When we feel we need these lifeboats to be safe on the ISS, so close to Earth - it seems just a little ambitious to embark on an interplanetary mission right away. From this, to then set out in a spaceship for years on end, no lifeboat, no resupply from Earth?
What happens if your astronauts have an "apollo 13 moment" half way to Mars or Venus or wherever they are going? What if they get a toxic leak alarm, or their oxygen generators stop working, or some vital bit of equipment fails...
MOON - "BEEN THERE BEFORE" - HOW MUCH DO WE REALLY KNOW ABOUT IT?
As for the idea that "we've been there before" for the Moon - it's becoming more and more clear that the Moon is a place just on our doorstep that we know very little about. In some ways we hardly know more than we did in the 1970s.

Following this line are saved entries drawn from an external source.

(** * Recipe organizer API: query building, pagination, validation, statistics

    A shallow embedding of the request handlers of the recipe controller
    ([getAllRecipes], [createRecipe], [updateRecipe], [searchRecipes],
    [getRecipeStats]), of the [validateRecipe] chain of
    [middleware/validation.js] and of the [Recipe] schema of
    [models/recipe.js], followed by the properties of the specification that
    were checked against them.

    Conventions.
    - A JavaScript string is a [string]: a sequence of code units below 256.
    - A JavaScript number is a [JS.number]: [NaN], an integer or an infinity.
      The two zeros are identified, and the loss of precision above 2^53 is
      not modelled.
    - The document store is a list of [Recipe] documents in insertion order;
      the clock ([Date.now()]) and the identifier the driver generates for a
      new document are arguments of the handlers that use them. *)

From Stdlib Require Import ZArith QArith Ascii String List Lia.
From Stdlib Require Import Sorting.Sorted Sorting.Permutation.
From stdpp Require Import base option list strings gmap.

Local Open Scope string_scope.
Local Open Scope list_scope.
Local Open Scope Z_scope.

(** ** JavaScript primitives used by the handlers *)

Module JS.

(** [WhiteSpace] and [LineTerminator] code units below 256: TAB, LF, VT, FF,
    CR, SP and NBSP. [String.prototype.trim], [parseInt], [Number] and the
    [\s] class of validator.js all use this set. *)
Definition isWhiteSpace (c : ascii) : bool :=
  let n := nat_of_ascii c in
  ((9 <=? n)%nat && (n <=? 13)%nat) || (n =? 32)%nat || (n =? 160)%nat.

Fixpoint trimStart (s : string) : string :=
  match s with
  | String c s' => if isWhiteSpace c then trimStart s' else s
  | EmptyString => EmptyString
  end.

Fixpoint trimEnd (s : string) : string :=
  match s with
  | String c s' =>
      match trimEnd s' with
      | EmptyString =>
          if isWhiteSpace c then EmptyString else String c EmptyString
      | r => String c r
      end
  | EmptyString => EmptyString
  end.

(** [s.trim()] *)
Definition trim (s : string) : string := trimEnd (trimStart s).

Definition lowerChar (c : ascii) : ascii :=
  let n := nat_of_ascii c in
  if ((65 <=? n)%nat && (n <=? 90)%nat)
     || ((192 <=? n)%nat && (n <=? 222)%nat && negb (n =? 215)%nat)
  then ascii_of_nat (n + 32) else c.

(** [s.toLowerCase()] *)
Fixpoint toLowerCase (s : string) : string :=
  match s with
  | String c s' => String (lowerChar c) (toLowerCase s')
  | EmptyString => EmptyString
  end.

(** [s.split(',')]: the pieces between commas; never the empty list. *)
Fixpoint splitComma (s : string) : list string :=
  match s with
  | EmptyString => [EmptyString]
  | String c s' =>
      if Ascii.eqb c ","%char then EmptyString :: splitComma s'
      else match splitComma s' with
           | p :: ps => String c p :: ps
           | [] => [String c EmptyString]
           end
  end.

(** Truthiness of a string: every string but the empty one. *)
Definition truthy (s : string) : bool :=
  match s with EmptyString => false | _ => true end.

(** A query-string parameter is absent ([undefined]) or a string. The test
    [if (p)] succeeds for a present, non-empty parameter; [p || null] is
    the parameter in that case and [null] otherwise. *)
Definition given (p : option string) : option string :=
  match p with
  | Some s => if truthy s then Some s else None
  | None => None
  end.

For instance, it was suggested recently that the Moon may have lava tube caves ten kilometers in diameter, large enough to house entire cities. We can see the winding 10 km width rilles from above but have no way to know if they are hollow, We see holes in the lunar surface but don't know where they lead. Nobody has ever looked, and no machine has ever looked.
Inside of one of these proposed lunar lave tube caves, with the city of Philadelphia shown for scale. Credit: Purdue University/David Blair See There Could Be Lava Tubes on the Moon, Large Enough for Whole Cities
When we don't yet know if the Moon has caves large enough to house cities, how much do we really know about the Moon?
There are many other things we don't know, e.g. we now know (or are pretty sure) that it has ice mixed in to the surface in polar regions, but how much, how deep, does it extend beyond the polar regions? Is there ice in lunar caves?
And what is in that ice? It's likely to have a record of the history of the early solar system. The ice at the poles of the Moon could be the "Record keepers of the early solar system" as Greg Delory put it .
We can also search for meteorites from Earth on the Moon to help fill in the gap in history of evolution on Earth. Experiments with fossil diatoms mixed into a simulated meteorite fired at speed to simulate impact on the Moon suggest that fragments of fossils could survive the impact - and that would be over the entire history of the Earth. Ancient Earth fossils could be found on the moon. There could be ancient organics from the early solar system in the lunar polar ice.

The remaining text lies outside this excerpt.